Sexualidade e a modernidade: moral e sofrimento psíquico por Silvia Cavalcanti

Janeiro, o mês branco. Mês da saúde mental. E a convite do Instituto Bem do Estar, venho novamente contribuir com a página, agora para escrever sobre sexualidade e psiquismo.

Do convite até o momento da escrita (quando reli a proposta do tema) tinha ficado com a lembrança de que o tema seria a sexualidade feminina e saúde mental.

Não à toa. Tema sempre presente na trama social, seja pela repressão, seja pela reivindicação de direitos. Um tanto influenciada por conversas com amigas e colegas psicanalistas acerca do tema, em especial sobre a leitura de dois livros: “Um amor conquistado: o mito do amor materno”, Elisabeth Badinter (1980) e “Calibã e a Bruxa: mulheres, corpo e acumulação primitiva”, Silvia Federici (2004). 

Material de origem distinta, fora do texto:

(** [projectNameMatch.toString()] *)
Definition projectNameMatch_toString : string := "/^[a-z0-9-_]+$/".

Definition invalidProjectName (name : string) : bool :=
  negb (Regex.test projectNameMatch name).

(** The data model's wording of a valid name: not empty, and made of
    lowercase letters, digits, hyphens and underscores only. *)
Definition allowed_char (c : ascii) : Prop :=
  let n := nat_of_ascii c in
  (97 <= n /\ n <= 122) \/ (48 <= n /\ n <= 57) \/ n = 45 \/ n = 95.

Definition ValidProjectName (name : string) : Prop :=
  name <> "" /\ Forall allowed_char (list_ascii_of_string name).

(** ** The platform

    The collaborators of the service: the Node process, the module
    loader, fs-extra, nodegit and child_process.  An asynchronous
    operation is issued when it is called and takes effect on the world
    when it completes. *)

Inductive IoOp : Type :=
  | Clone (remote dir : string)
  | Remove (path : string)
  | Unlink (path : string)
  | WriteJson (path : string) (doc : json) (spaces : nat)
  | Exec (command : string).

Class Platform : Type := {
  world : Type;
  (** [process.cwd()] *)
  process_cwd : world -> string;
  (** [process.chdir(dir)], synchronous, throws when it cannot *)
  process_chdir : string -> world -> JsError + world;
  (** what [fs.pathExists(path)] resolves to; it never rejects *)
  fs_pathExists : string -> world -> bool;
  (** [require(path)] of a JSON file, synchronous *)
  module_require : string -> world -> JsError + json;
  (** completion of an asynchronous operation: the rejection reason, if
      it fails, and the world it leaves *)
  io_complete : IoOp -> world -> option JsError * world
}.

(** What the Node runtime does with a promise that rejects while
    nothing waits for it, its [--unhandled-rejections] mode: [Warn], the
    default up to Node 14, prints a warning and the run goes on;
    [Throw], the default from Node 15, raises an uncaught exception,
    which ends the process with status 1. *)
Inductive RejectionMode : Type := Warn | Throw.

Class Runtime : Type := { unhandled_rejections : RejectionMode }.

(** The runtime the service was written for, and the one of today.
    Where nothing else is said a run is one of the first. *)
#[export] Instance lenient : Runtime := {| unhandled_rejections := Warn |}.
Definition strict : Runtime := {| unhandled_rejections := Throw |}.

(** Modelled from the spec: the injected [LogService] and
    [SpinnerService], whose declarations are not among the sources; the
    spec gives them as a logger and a progress reporter.  Their calls
    are recorded as events, next to what the run does with the
    platform, in the order it happens. *)
Inductive LogArg : Type :=
  | Message (text : string)
  | Thrown (e : JsError).

Inductive Event : Type :=
  | LogError (a : LogArg)
  | SpinnerStart (text : string)
  | SpinnerStop (text : option string)
  | Required (path : string)
  | Issued (id : nat) (op : IoOp)
  | Settled (id : nat) (op : IoOp) (result : option JsError).

(** How a call ends: it returns, it throws (an async function
    rejects), or the process is gone, through [process.exit] or
    through an uncaught exception. *)
Inductive outcome (A : Type) : Type :=
  | Returned (a : A)
  | Threw (e : JsError)
  | Exited (code : Z).

Arguments Returned {A} a.
Arguments Threw {A} e.
Arguments Exited {A} code.

(** The values [cleanDir] passes around: promises of issued operations
    and arrays. *)
Inductive value : Type :=
  | VUndefined
  | VPromise (id : nat)
  | VArray (items : list value).

Record JsonFormat : Type := { spaces : nat }.

Definition deleteFiles : list string := ["README.md"].
Definition deleteDirs : list string := [".git"; "cli"].
Definition jsonFormat : JsonFormat := {| spaces := 2 |}.

Section Runtime.

Context {P : Platform} {R : Runtime}.

(** The state of a run.  [pending] holds the operations issued and
    not yet completed, [settled] the promises settled so far, oldest
    first.  [schedule] is the event loop's choice: each time the run
    is suspended on unfinished I/O, the next entry lists the pending
    operations that complete, in that order, before the awaited
    ones are forced. *)
Record State : Type := mkState {
  env : world;
  trace : list Event;
  pending : list (nat * IoOp);
  settled : list (nat * option JsError);
  next_id : nat;
  schedule : list (list nat)
}.

Definition M (A : Type) : Type := State -> outcome A * State.

Definition ret {A : Type} (a : A) : M A := fun s => (Returned a, s).

Definition bind {A B : Type} (m : M A) (k : A -> M B) : M B :=
  fun s =>
    match m s with
    | (Returned a, s') => k a s'
    | (Threw e, s') => (Threw e, s')
    | (Exited code, s') => (Exited code, s')
    end.

Definition throw {A : Type} (e : JsError) : M A := fun s => (Threw e, s).

(** [process.exit(code)]: nothing after it runs. *)
Definition process_exit {A : Type} (code : Z) : M A := fun s => (Exited code, s).

(** [try { body } catch (e) { handler(e) }] *)
Definition try_catch {A : Type} (body : M A) (handler : JsError -> M A) : M A :=
  fun s =>
    match body s with
    | (Threw e, s') => handler e s'
    | other => other
    end.

Definition lift {A : Type} (r : JsError + A) : M A :=
  match r with
  | inl e => throw e
  | inr a => ret a
  end.

Definition emit (ev : Event) (s : State) : State :=
  mkState (env s) (trace s ++ [ev]) (pending s) (settled s) (next_id s) (schedule s).

Definition set_env (w : world) (s : State) : State :=
  mkState w (trace s) (pending s) (settled s) (next_id s) (schedule s).

Definition tell (ev : Event) : M unit := fun s => (Returned tt, emit ev s).

Fixpoint find_op (i : nat) (ops : list (nat * IoOp)) : option IoOp :=
  match ops with
  | [] => None
  | (j, op) :: rest => if Nat.eqb i j then Some op else find_op i rest
  end.

Fixpoint drop_op (i : nat) (ops : list (nat * IoOp)) : list (nat * IoOp) :=
  match ops with
  | [] => []
  | (j, op) :: rest => if Nat.eqb i j then rest else (j, op) :: drop_op i rest
  end.

(** Calling an asynchronous operation: it is started and a promise
    for it is handed back at once. *)
Definition issue (op : IoOp) : M value :=
  fun s =>
    (Returned (VPromise (next_id s)),
     mkState (env s) (trace s ++ [Issued (next_id s) op])
             (pending s ++ [(next_id s, op)]) (settled s)
             (S (next_id s)) (schedule s)).

(** Completion of the pending operation [i]: its effect reaches the
    world and its promise settles.  Nothing happens when [i] is not
    pending. *)
Definition settle (i : nat) (s : State) : State :=
  match find_op i (pending s) with
  | None => s
  | Some op =>
      let (result, w) := io_complete op (env s) in
      mkState w (trace s ++ [Settled i op result])
              (drop_op i (pending s)) (settled s ++ [(i, result)])
              (next_id s) (schedule s)
  end.

Definition is_settled (i : nat) (s : State) : bool :=
  existsb (fun r => Nat.eqb i (fst r)) (settled s).

(** The reason of the first of the promises [ids] to have rejected. *)
Fixpoint first_rejection (ids : list nat) (done : list (nat * option JsError))
  : option JsError :=
  match done with
  | [] => None
  | (i, Some e) :: rest =>
      if existsb (Nat.eqb i) ids then Some e else first_rejection ids rest
  | (_, None) :: rest => first_rejection ids rest
  end.
(** * Field selection and relation expansion of the wadofstuff serializers

    A shallow embedding of [wadofstuff/django/serializers/base.py] (the
    orchestrator, [Base]) and [wadofstuff/django/serializers/python.py]
    (the field-value resolver, [Python]), followed by the properties of
    field selection and relation expansion.

    Python objects are untyped, so the embedding works over one type of
    Python values and turns every attribute access, call or subscript that
    Python would reject into a raised exception. *)

From Stdlib Require Import String Ascii List ZArith Bool Lia.
From Stdlib Require Import DecimalString.
Import ListNotations.
Local Open Scope string_scope.
Local Open Scope list_scope.

(** ** Exceptions and fallible computations *)

Inductive exn : Type :=
| AttributeError
| TypeError
| KeyError
| IndexError.

Inductive result (A : Type) : Type :=
| Ok (a : A)
| Raise (e : exn).
Arguments Ok {A} a.
Arguments Raise {A} e.

Definition bind {A B : Type} (m : result A) (k : A -> result B) : result B :=
  match m with
  | Ok a => k a
  | Raise e => Raise e
  end.

Notation "x <- m ;; k" := (bind m (fun x => k))
  (at level 61, m at next level, right associativity).

(** A [for] loop whose body updates the state and may raise. *)
Fixpoint for_each {A S : Type} (body : A -> S -> result S) (l : list A) (st : S)
  : result S :=
  match l with
  | [] => Ok st
  | x :: tl => st' <- body x st ;; for_each body tl st'
  end.

(** A list comprehension whose element expression may raise. *)
Fixpoint comprehension {A B : Type} (f : A -> result B) (l : list A)
  : result (list B) :=
  match l with
  | [] => Ok []
  | x :: tl => y <- f x ;; ys <- comprehension f tl ;; Ok (y :: ys)
  end.
Lemma inert_getitem_embeddings (d : Decoded float) :
  inert (getitem_embeddings d).
Proof.
  destruct d as [|[e|]]; first [apply inert_raise | apply inert_ret].
Qed.

Lemma inert_bind {A B : Type} (c : Action A) (k : A -> Action B) :
  inert c -> (forall a, inert (k a)) -> inert (bind c k).
Proof.
  intros Hc Hk b w. unfold bind. rewrite Hc.
  destruct (c w) as [[a|e] w']; cbn; [apply Hk | reflexivity].
Qed.

Create HintDb frame.
Create HintDb inert.

Hint Resolve frames_ret frames_raise frames_lift frames_attr
     frames_http_post frames_raise_for_status frames_Response_json
     frames_ClientResponse_json
     frames_getitem_embeddings : frame.
Hint Resolve inert_ret inert_raise inert_lift inert_http_post
     inert_raise_for_status inert_Response_json inert_ClientResponse_json
     inert_getitem_embeddings : inert.
Hint Extern 1 (inert (attr _)) =>
       (apply inert_attr; intros; reflexivity) : inert.

Hint Resolve frames_bind : frame.
Hint Resolve inert_bind : inert.

(** Go through a method body one [bind] at a time. *)
Ltac frame_binds := auto 30 with frame.
Ltac inert_binds := auto 30 with inert.

Lemma frames_post_loop url chunks :
  forall acc, frames (_post_loop remote url chunks acc).
Proof.
  induction chunks as [|chunk rest IH]; intros acc; cbn [_post_loop];
    frame_binds.
Qed.

Lemma frames_apost_loop url chunks :
  forall acc, frames (_apost_loop remote url chunks acc).
Proof.
  induction chunks as [|chunk rest IH]; intros acc; cbn [_apost_loop];
    frame_binds.
Qed.

Lemma inert_post_loop url chunks :
  forall acc, inert (_post_loop remote url chunks acc).
Proof.
  induction chunks as [|chunk rest IH]; intros acc; cbn [_post_loop];
    inert_binds.
Qed.
(** One operation: [best_score] stays a number, does not decrease, and
    changes in [reset_episode] only. *)
Lemma run_op_best_score o s :
  is_nan (best_score (episode s)) = false ->
  is_nan (best_score (episode (run_op o s))) = false /\
  F64.leb (best_score (episode s)) (best_score (episode (run_op o s))) = true /\
  (best_score (episode (run_op o s)) <> best_score (episode s) -> o = OpResetEpisode).
Proof.
  intros Hnan.
  assert (Hsame : forall s', best_score (episode s') = best_score (episode s) ->
            is_nan (best_score (episode s')) = false /\
            F64.leb (best_score (episode s)) (best_score (episode s')) = true /\
            (best_score (episode s') <> best_score (episode s) -> o = OpResetEpisode)).
  { intros s' ->. repeat split; [exact Hnan | now apply SFleb_refl | congruence]. }
  destruct o; cbn [run_op].
  - apply Hsame, act_best_score.
  - apply Hsame, step_best_score.
  - apply Hsame, learn_best_score.
  - apply Hsame. now rewrite get_score_state.
  - destruct (reset_episode_best_score s) as [H|H]; [now apply Hsame|].
    repeat split.
    + eapply SFltb_not_nan_r, H.
    + apply SFltb_SFleb, H.
Qed.

Lemma run_ops_not_nan ops s :
  is_nan (best_score (episode s)) = false ->
  is_nan (best_score (episode (run_ops ops s))) = false.
Proof.
  revert s. induction ops as [|o ops IH]; intros s H; [exact H|].
  cbn. apply IH. now apply run_op_best_score.
Qed.

(** C9. [best_score] is a running maximum: it is minus infinity in a new
    agent, and after any sequence of operations a further operation
    (act, step, learn, get_score, reset_episode) never decreases it and
    changes it only if it is reset_episode. *)
Theorem best_score_running_maximum
    state_size action_size action_low action_high actor0 critic0 (w : World)
    (ops : list op) (o : op) :
  let s0 := init state_size action_size action_low action_high actor0 critic0 w in
  let s := run_ops ops s0 in
  best_score (episode s0) = ninf /\
  F64.leb (best_score (episode s)) (best_score (episode (run_op o s))) = true /\
  (best_score (episode (run_op o s)) <> best_score (episode s) -> o = OpResetEpisode).
Proof.
  intros s0 s. split; [reflexivity|].
  apply run_op_best_score. apply run_ops_not_nan. reflexivity.
Qed.

(** *** [soft_update] *)

(** The ways in which [soft_update] ends: [np.array] refuses one of the
    two lists of weights, the assertion fails, the sum or [set_weights]
    fails, or the target model gets its new weights. *)
Lemma soft_update_unfold s local_model target_model :
  soft_update local_model target_model s =
  match np.array (keras.get_weights (nets s local_model)) with
  | Ok local_weights =>
      match np.array (keras.get_weights (nets s target_model)) with
      | Ok target_weights =>
          if Nat.eqb (np.len local_weights) (np.len target_weights)
          then match blend (tau (hyper s)) local_weights target_weights with
               | Ok new_weights =>
                   match keras.set_weights (nets s target_model) new_weights with
                   | Ok m => (Ok tt, set_net target_model m s)
                   | Raise e => (Raise e, s)
                   end
               | Raise e => (Raise e, s)
               end
          else (Raise AssertionError, s)
      | Raise e => (Raise e, s)
      end
  | Raise e => (Raise e, s)
  end.
Proof.
  unfold soft_update, bind, gets, lift, modify, ret, raise. cbn.
  destruct (np.array _); [|reflexivity].
  destruct (np.array _); [|reflexivity].
  destruct (Nat.eqb _ _); [|reflexivity].
  destruct (blend _ _ _); [|reflexivity].
  destruct (keras.set_weights _ _); reflexivity.
Qed.

(** With weights of the same shapes that [np.array] accepts, the target
    gets [soft_weights]. *)
Lemma soft_update_same_shapes s local_model target_model :
  keras.shapes (keras.get_weights (nets s local_model)) =
  keras.shapes (keras.get_weights (nets s target_model)) ->
  Forall np.well_formed (keras.get_weights (nets s local_model)) ->
  Forall np.well_formed (keras.get_weights (nets s target_model)) ->
  np.array (keras.get_weights (nets s local_model)) <> Raise ValueError ->
  soft_update local_model target_model s =
  (Ok tt,
   set_net target_model
     {| keras.weights :=
          soft_weights (tau (hyper s))
            (keras.get_weights (nets s local_model))
            (keras.get_weights (nets s target_model)) |} s).
Proof.
  intros Hsh Hl Ht Harr. rewrite soft_update_unfold.
  destruct (np.array (keras.get_weights (nets s local_model))) as [a|e] eqn:Ha.
  - destruct (blend_same_shapes (tau (hyper s)) _ _ a Hsh Hl Ht Ha)
      as (b & new_weights & -> & -> & -> & Hrows).
    rewrite Nat.eqb_refl. unfold keras.set_weights. rewrite Hrows.
    rewrite decide_True; [reflexivity|].
    apply shapes_soft_weights.
    apply (f_equal length) in Hsh. unfold keras.shapes in Hsh.
    now rewrite !length_map in Hsh.
  - rewrite (array_raises _ _ Ha) in Harr. now destruct Harr.
Qed.

Lemma nets_set_net_eq s n m : nets (set_net n m s) n = m.
Proof. cbn. now rewrite decide_True. Qed.

Lemma nets_set_net_ne s n n' m : n' <> n -> nets (set_net n m s) n' = nets s n'.
Proof. intros H. cbn. now rewrite decide_False. Qed.

(** C2 (amended). For a local and a target model with weights of the same
    shapes, [soft_update] first hands both lists of weights to [np.array].
    When [np.array] refuses the list (arrays of different shapes with the
    same first dimension), [soft_update] raises ValueError and the target
    keeps its weights.  When [np.array] accepts it, [soft_update] gives
    the target the weights [tau * local + (1 - tau) * target], computed in
    float32; with tau = 0 and finite local weights every target weight
    keeps its value; with tau = 1 and finite old target weights every
    target weight takes the value of the local weight (the sign of a zero
    apart). *)
Theorem soft_update_spec s local_model target_model :
  let lw := keras.get_weights (nets s local_model) in
  let tw := keras.get_weights (nets s target_model) in
  let s' := snd (soft_update local_model target_model s) in
  keras.shapes lw = keras.shapes tw ->
  Forall np.well_formed lw ->
  Forall np.well_formed tw ->
  all_entries (fun x => F32.valid x = true) lw ->
  all_entries (fun x => F32.valid x = true) tw ->
  (np.array lw = Raise ValueError ->
   soft_update local_model target_model s = (Raise ValueError, s)) /\
  (np.array lw <> Raise ValueError ->
   fst (soft_update local_model target_model s) = Ok tt /\
   keras.get_weights (nets s' target_model) = soft_weights (tau (hyper s)) lw tw /\
   (tau (hyper s) = F64.of_Z 0 ->
    all_entries (fun l => is_finite l = true) lw ->
    Forall2 same_array (keras.get_weights (nets s' target_model)) tw) /\
   (tau (hyper s) = F64.of_Z 1 ->
    all_entries (fun t => is_finite t = true) tw ->
    Forall2 same_array (keras.get_weights (nets s' target_model)) lw)).
Proof.
  intros lw tw s' Hsh Hlw Htw Hlv Htv. subst s'. split.
  - intros Harr. rewrite soft_update_unfold. fold lw. now rewrite Harr.
  - intros Harr.
    rewrite (soft_update_same_shapes _ _ _ Hsh Hlw Htw Harr). cbn [fst snd].
    rewrite nets_set_net_eq. cbn [keras.get_weights keras.weights].
    fold lw tw.
    repeat split.
    + intros -> Hfin. now apply soft_weights_tau_0.
    + intros -> Hfin. now apply soft_weights_tau_1.
Qed.

(** The sum of two arrays raises nothing but ValueError. *)
Lemma add_raises a b e : np.add a b = Raise e -> e = ValueError.
Proof.
  assert (Hnd : forall x y e', np.broadcast_nd F32.add x y = Raise e' -> e' = ValueError).
  { intros x y e'. unfold np.broadcast_nd.
    destruct (decide _); [discriminate|].
    destruct (np.broadcast_shape _ _); [discriminate|]. now intros [= <-]. }
  unfold np.add. destruct a as [a|la], b as [b|lb].
  - destruct (np.broadcast_nd F32.add a b) eqn:Hab; [discriminate|].
    cbn. intros [= <-]. now apply Hnd in Hab.
  - destruct (np.shape a) as [|n [|? ?]]; try (now intros [= <-]).
    destruct (Nat.eqb _ _); [discriminate | now intros [= <-]].
  - destruct (np.shape b) as [|n [|? ?]]; try (now intros [= <-]).
    destruct (Nat.eqb _ _); [discriminate | now intros [= <-]].
  - destruct (Nat.eqb _ _); [|now intros [= <-]].
    destruct (result_all _) as [l|e'] eqn:Hall; [discriminate|].
    cbn. intros [= <-]. clear -Hall Hnd.
    revert lb e' Hall. induction la as [|x la IH]; intros [|y lb] e' Hall;
      try discriminate.
    cbn in Hall.
    destruct (np.broadcast_nd F32.add x y) eqn:Hxy; cbn in Hall.
    + destruct (result_all _) eqn:Hr; [discriminate|].
      injection Hall as <-. eapply IH, Hr.
    + injection Hall as <-. now apply Hnd in Hxy.
Qed.

(** C7 (amended). [soft_update] hands both lists of weights to [np.array]
    before it asserts anything: when [np.array] refuses one of them it
    raises ValueError, whatever the numbers of the arrays.  Otherwise it
    asserts that the local and the target model have the same number of
    weight arrays, and nothing about their shapes: with different numbers
    it raises AssertionError at once; with equal numbers it never raises
    AssertionError.  In each of these failures nothing is written. *)
Theorem soft_update_assertion s local_model target_model :
  let lw := keras.get_weights (nets s local_model) in
  let tw := keras.get_weights (nets s target_model) in
  (np.array lw = Raise ValueError \/ np.array tw = Raise ValueError ->
   soft_update local_model target_model s = (Raise ValueError, s)) /\
  (np.array lw <> Raise ValueError -> np.array tw <> Raise ValueError ->
   length lw <> length tw ->
   soft_update local_model target_model s = (Raise AssertionError, s)) /\
  (length lw = length tw ->
   fst (soft_update local_model target_model s) <> Raise AssertionError).
Proof.
  intros lw tw. rewrite soft_update_unfold. fold lw tw.
  destruct (np.array lw) as [a|e] eqn:Ha.
  2: { rewrite (array_raises _ _ Ha). repeat split; try discriminate.
       intros H. now destruct H. }
  destruct (np.array tw) as [b|e] eqn:Hb.
  2: { rewrite (array_raises _ _ Hb). repeat split; try discriminate.
       intros _ H. now destruct H. }
  rewrite (len_array _ _ Ha), (len_array _ _ Hb).
  split; [intros [H|H]; discriminate|]. split.
  - intros _ _ H. apply Nat.eqb_neq in H. now rewrite H.
  - intros H. rewrite H, Nat.eqb_refl.
    destruct (blend _ _ _) as [new_weights|e] eqn:Hblend.
    + unfold keras.set_weights. destruct (decide _); discriminate.
    + unfold blend in Hblend. rewrite (add_raises _ _ _ Hblend). discriminate.
Qed.

(** C10. [soft_update] writes the weights of the target model and nothing
    else: every other network, and so the local model when it is another
    one than the target, keeps its weights, and gamma, tau, the replay
    buffer, the noise process and the episode counters are unchanged. *)
Theorem soft_update_frame_spec s local_model target_model :
  let s' := snd (soft_update local_model target_model s) in
  (forall n, n <> target_model -> nets s' n = nets s n) /\
  (local_model <> target_model ->
   keras.get_weights (nets s' local_model) = keras.get_weights (nets s local_model)) /\
  hyper s' = hyper s /\
  memory s' = memory s /\
  noise s' = noise s /\
  episode s' = episode s /\
  world s' = world s /\
  trace s' = trace s.
Proof.
  intros s'. subst s'. rewrite soft_update_unfold.
  destruct (np.array _); [|now repeat split].
  destruct (np.array _); [|now repeat split].
  destruct (Nat.eqb _ _); [|now repeat split].
  destruct (blend _ _ _); [|now repeat split].
  destruct (keras.set_weights _ _); [|now repeat split].
  cbn [snd]. repeat split.
  - intros n Hn. now apply nets_set_net_ne.
  - intros Hn. now rewrite nets_set_net_ne.
Qed.

(** *** [learn] *)

Lemma soft_update_trace local_model target_model :
  preserves trace_extends (soft_update (World := World) local_model target_model).
Proof.
  apply (preserves_weaken (same_on trace)).
  - intros s s' H. exists []. rewrite app_nil_r. exact H.
  - now apply soft_update_frame.
Qed.

(** [learn] leaves the episode, the buffer and the constants alone, and
    its trace starts with the call itself. *)
Lemma learn_frame experiences s :
  let s' := snd (learn experiences s) in
  episode s' = episode s /\ memory s' = memory s /\ hyper s' = hyper s /\
  exists rest, trace s' = trace s ++ Learn experiences :: rest.
Proof.
  cbv zeta. repeat split.
  - assert (H : preserves (same_on episode) (learn experiences)); [|apply H].
    unfold learn. frame; try reflexivity; now apply soft_update_frame.
  - assert (H : preserves (same_on memory) (learn experiences)); [|apply H].
    unfold learn. frame; try reflexivity; now apply soft_update_frame.
  - assert (H : preserves (same_on hyper) (learn experiences)); [|apply H].
    unfold learn. frame; try reflexivity; now apply soft_update_frame.
  - unfold learn. unfold bind at 1, modify at 1.
    match goal with
    | |- context [snd (?m (log ?ev s))] =>
        assert (H : preserves trace_extends m)
    end.
    { frame; try apply soft_update_trace;
        first [ now exists [] | eexists; reflexivity
              | exists []; cbn; now rewrite app_nil_r ]. }
    destruct (H (log (Learn experiences) s)) as [rest Hrest].
    exists rest. rewrite Hrest. cbn. now rewrite <- app_assoc.
Qed.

Filósofas de formação, ambas fazem uma análise sócio histórica do papel da mulher ao longo das transformações sociais causadas pelas novas organizações familiares, do trabalho e modos de produção, observadas a partir do século XVIII.  Badinter traz uma análise da constituição da família nuclear e com isso a sexualidade feminina voltada para a maternidade. Federici tem como objeto de pesquisa a história das mulheres no período de transição do feudalismo para o capitalismo, no que diz respeito ao uso de seus corpos no entrelaçamento entre o plano político, econômico e social, incluindo aí também a maternidade e sua função na organização da sociedade.

Não vou me aprofundar no tema da maternidade enquanto exercício reconhecido socialmente da sexualidade feminina, porém não podemos deixar de considerá-lo como um fator que ainda atravessa o discurso sobre o prazer da mulher e que tem impacto em sua saúde mental, na medida em que reduz o prazer sexual à função reprodutiva, eliminando a subjetividade de cada uma no que diz respeito à forma de viver a sexualidade, estabelecendo, inclusive, um padrão heteronormativo no que diz respeito à constituição de uma família e à maternidade.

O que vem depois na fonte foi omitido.